7/10
Offbeat Military Drama Offers Early Glimpses of Some Major Stars...
2 July 2007
Warning: Spoilers
Of all the movies offered during TCM's "Screened Out" Festival through the month of June, the inclusion of the little-seen THE STRANGE ONE certainly makes the most sense. I had never heard of the film before this program, and I am still trying to recover from the shock of seeing a treasure trove of matinée idols and character actors in the rawest, earliest stages of their careers. Because of this, many moments of the performances here teeter dangerously on the edge of pure camp, but this film was made well before the military school drama became a cliché with other movies such as THE LORDS OF DISCIPLINE and DRESS GRAY. It's also worth noting that the homoerotic context of some of the characters' interactions were more than a little daring at the time of this movie's release, and that the filmmakers ran afoul of the Production Code in more than one instance before it ever saw life in a darkened theater.

Adapted by Calder Willingham from his own play, "End As A Man", the story centers around a manipulative sociopath named Jocko DeParis (Ben Gazzara in his first major role.) Jocko never met a rule he didn't want to break, and his main goal in life at a Southern military academy is to break them all, while using his intuitive knowledge of human nature to get everyone else to do it for him.

This would include his roommate, Harry Koble (Pat Hingle), and two lower classmen he keeps under his cruel thumb, cadets Robert Marquales (George Peppard, also in his first movie,) and the thoroughly unlikeable Simmons (Arthur Storch), Marquales multi-phobic roomie, who hates liquor, gambling and girls - in other words, everything DeParis enjoys.

I'm not sure exactly what scenes were supposedly trimmed from the film previously, but it all seems to be pretty intact with this showing.
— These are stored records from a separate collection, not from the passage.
(** * NewsService: a shallow embedding of the news-aggregation class

  The development follows [NewsService] (TypeScript): the dual-provider
  lookup [getLatestNews] with its ordered fallback, the free-text parser
  [parseNewsResponse] with its regular-expression heuristics, the
  placeholder generator [getMockNews] and the category front end
  [getNewsByCategory].

  JavaScript strings are sequences of UTF-16 code units; they are modelled
  as lists of [N].  The regular expressions of the source are kept as
  syntax trees and run by a backtracking matcher that follows the
  ECMAScript matching order (leftmost start, alternatives left to right,
  greedy repetition). *)

From Stdlib Require Import NArith ZArith Lia Bool Ascii String DecimalString.
From stdpp Require Import base option list gmap.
The opening sequence that takes place during bed-check features some not-so-subtle S&M references as DeParis, with Koble's help, browbeats (or just plain beats) Marquales and Simmons into scamming a hulking rube of a cadet into a fixed poker game, the dim-witted Roger Gatt (a very young James Olson). Knowing the kind of violent mood that liquor provokes in Gatt, DeParis uses this to cause the brutal assault of the cadet next door, George Avery Jr., (Geoffrey Horne) whose father also happens to be the OIC running the academy.

The remainder of the film is all about the cat-and-mouse game between DeParis and his unwitting and unwilling co-conspirators, who finally bring about his comeuppance in a manner that feels justified but curiously unsatisfying.

Worth noting are the production values and the tone of the film, all that seem to be suffused with a pulsating gay undercurrent. An earlier review commented that the image in the opening titles could have been taken directly from a Tom of Finland painting, but it seems that such images abound throughout the film; any one scene framed as a still picture could have been inspired (or an inspiration for) any one of that artist's most famous paintings. (A scene where backroom poker games are played by sweaty, mostly shirtless cadets comes to mind.)

But the most striking scenes are shared by Gazarra and a cadet nicknamed "Cockroach", the unsettling Perrin McKee (Paul Richards). It's somehow apt that even as the despicable DeParis dishes out liberal doses of abuse to McKee, the nebbishy underclassman seems to be undeterred in his hero worship and admiration for Jocko, which at times threatens to cross the line from the sexual into the erotic. Not so strange is DeParis's reaction to "Cockroach's" attentions, which feeds into his egotism. The scene in which McKee reads to DeParis from an autobiographical novel he's been writing about Jocko's life are only lacking stolen kisses and quick embraces, so charged are they with homoerotic metaphors in both the body language and the dialogue.

THE STRANGE ONE is hardly one of the best films ever made about its particular subject matter, nor is it the first, but it is a unique look at the initial launch of the careers of its stars, which also includes (Peter) Mark Richman and Clifton James.